Source records:
============
(* ===== verification/AccessTheorems.v ===== *)
(** * AccessTheorems: what a request needs in order to be served *)
From S2P Require Import Prelude Text Db Tx QueueQueries DispatchQueries Roles AccessQueries Access.

(** ** The access tables *)

(** Rows are stored under their own id, an API token has a non-empty id, and
    the constraints of the schema hold. *)
Definition access_ok (a : Access) : bool :=
  keyed u_ID (ax_users a) && keyed tk_ID (ax_tokens a)
  && negb (bool_decide (is_Some (ax_tokens a !! ""))) && users_ok (ax_users a) && tokens_ok a.

Section access_ok.
Context (a : Access) (Hok : access_ok a = true).

Lemma access_ok_users k u : ax_users a !! k = Some u → u_ID u = k ∧ Valid (u_Role u) = true.
Proof.
  unfold access_ok, users_ok in Hok. rewrite !andb_true_iff in Hok.
  destruct Hok as ((((Hk & _) & _) & (Hr & _)) & _). intros Hu. split.
  - by eapply keyed_true in Hk.
  - eapply forall_rows_true in Hr; [|done]. apply in_list_true in Hr. by apply Valid_all.
Qed.

Lemma access_ok_tokens k t : ax_tokens a !! k = Some t →
  tk_ID t = k ∧ k ≠ "" ∧ is_Some (ax_users a !! tk_UserID t) ∧
  tk_Scope t ∈ ["global"; "scoped"].
Proof.
  unfold access_ok, tokens_ok in Hok. rewrite !andb_true_iff in Hok.
  destruct Hok as ((((_ & Hk) & Hn) & _) & (Ht & _)). intros Hu. split_and!.
  - by eapply keyed_true in Hk.
  - intros ->. apply negb_true_iff, bool_decide_eq_false in Hn. eauto.
  - eapply forall_rows_true in Ht; [|done]. rewrite !andb_true_iff in Ht.
    by destruct Ht as [_ ?%bool_decide_eq_true].
  - eapply forall_rows_true in Ht; [|done]. rewrite !andb_true_iff in Ht.
    destruct Ht as [[Hs _] _]. by apply in_list_true.
Qed.

Lemma access_ok_hash k1 k2 t1 t2 :
  ax_tokens a !! k1 = Some t1 → ax_tokens a !! k2 = Some t2 →
  tk_TokenHash t1 = tk_TokenHash t2 → k1 = k2.
Proof.
  unfold access_ok, tokens_ok in Hok. rewrite !andb_true_iff in Hok.
  destruct Hok as (_ & (_ & Hu)). intros H1 H2 Heq.
  rewrite unique_on_true in Hu. eapply Hu; [exact H1|exact H2|done|by rewrite Heq].
Qed.
End access_ok.

(** ** Roles *)

(** The highest rank a token lets its owner use; a global token without a role
    has no ceiling of its own. *)
Definition ceiling (token : option TokenAccess) : Z :=
  match token with
  | None => 4
  | Some t =>
      if String.eqb (Scope (ta_Scope t)) "global" && String.eqb (Role (ta_Scope t)) ""
      then 4 else Rank (Role (ta_Scope t))
  end.

Definition owner_rank (r : Request) : Z := from_option (Rank ∘ u_Role) 0 (rq_User r).

Definition membership (r : Request) : Z := from_option Rank 4 (rq_ProjectRole r).

Lemma role_from_context_rank r :
  from_option (Valid ∘ u_Role) true (rq_User r) = true →
  Rank (RoleFromContext r) = owner_rank r `min` ceiling (rq_Token r).
Proof.
  unfold RoleFromContext, owner_rank, ceiling, tokenRoleAllows, token_role_allows.
  destruct (rq_User r) as [u|]; cbn; [|destruct (rq_Token r) as [t|]; [|done]].
  - intros Hv. apply Valid_rank in Hv. pose proof (Rank_range (u_Role u)).
    destruct (rq_Token r) as [t|]; [|lia]. pose proof (Rank_range (Role (ta_Scope t))).
    destruct (_ && _); cbn; [lia|].
    destruct (AtLeast (Role (ta_Scope t)) (u_Role u)) eqn:E; cbn.
    + apply AtLeast_rank in E. lia.
    + apply not_true_iff_false in E. rewrite AtLeast_rank in E. lia.
  - intros _. case_match; [done|]. pose proof (Rank_range (Role (ta_Scope t))). cbn. lia.
Qed.

Lemma project_role_rank r :
  Rank (ProjectRoleFromContext r) = Rank (RoleFromContext r) `min` membership r.
Proof.
  unfold ProjectRoleFromContext, membership. pose proof (Rank_range (RoleFromContext r)).
  destruct (rq_ProjectRole r) as [m|]; cbn; [|lia]. case_bool_decide; lia.
Qed.

(** The permission a write needs, in terms of the effective rank. *)
Definition may_write (rank : Z) (r : Request) : Prop :=
  rq_Method r ∈ write_methods → 3 ≤ rank ∨ 2 ≤ rank ∧ deploymentWrite r = true.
============
Description of the task:
Your answer must be the lines from the first line of the records through the line containing "(** ** The access tables *)", copied exactly.

Answer box:
(* ===== verification/AccessTheorems.v ===== *)
(** * AccessTheorems: what a request needs in order to be served *)
From S2P Require Import Prelude Text Db Tx QueueQueries DispatchQueries Roles AccessQueries Access.

(** ** The access tables *)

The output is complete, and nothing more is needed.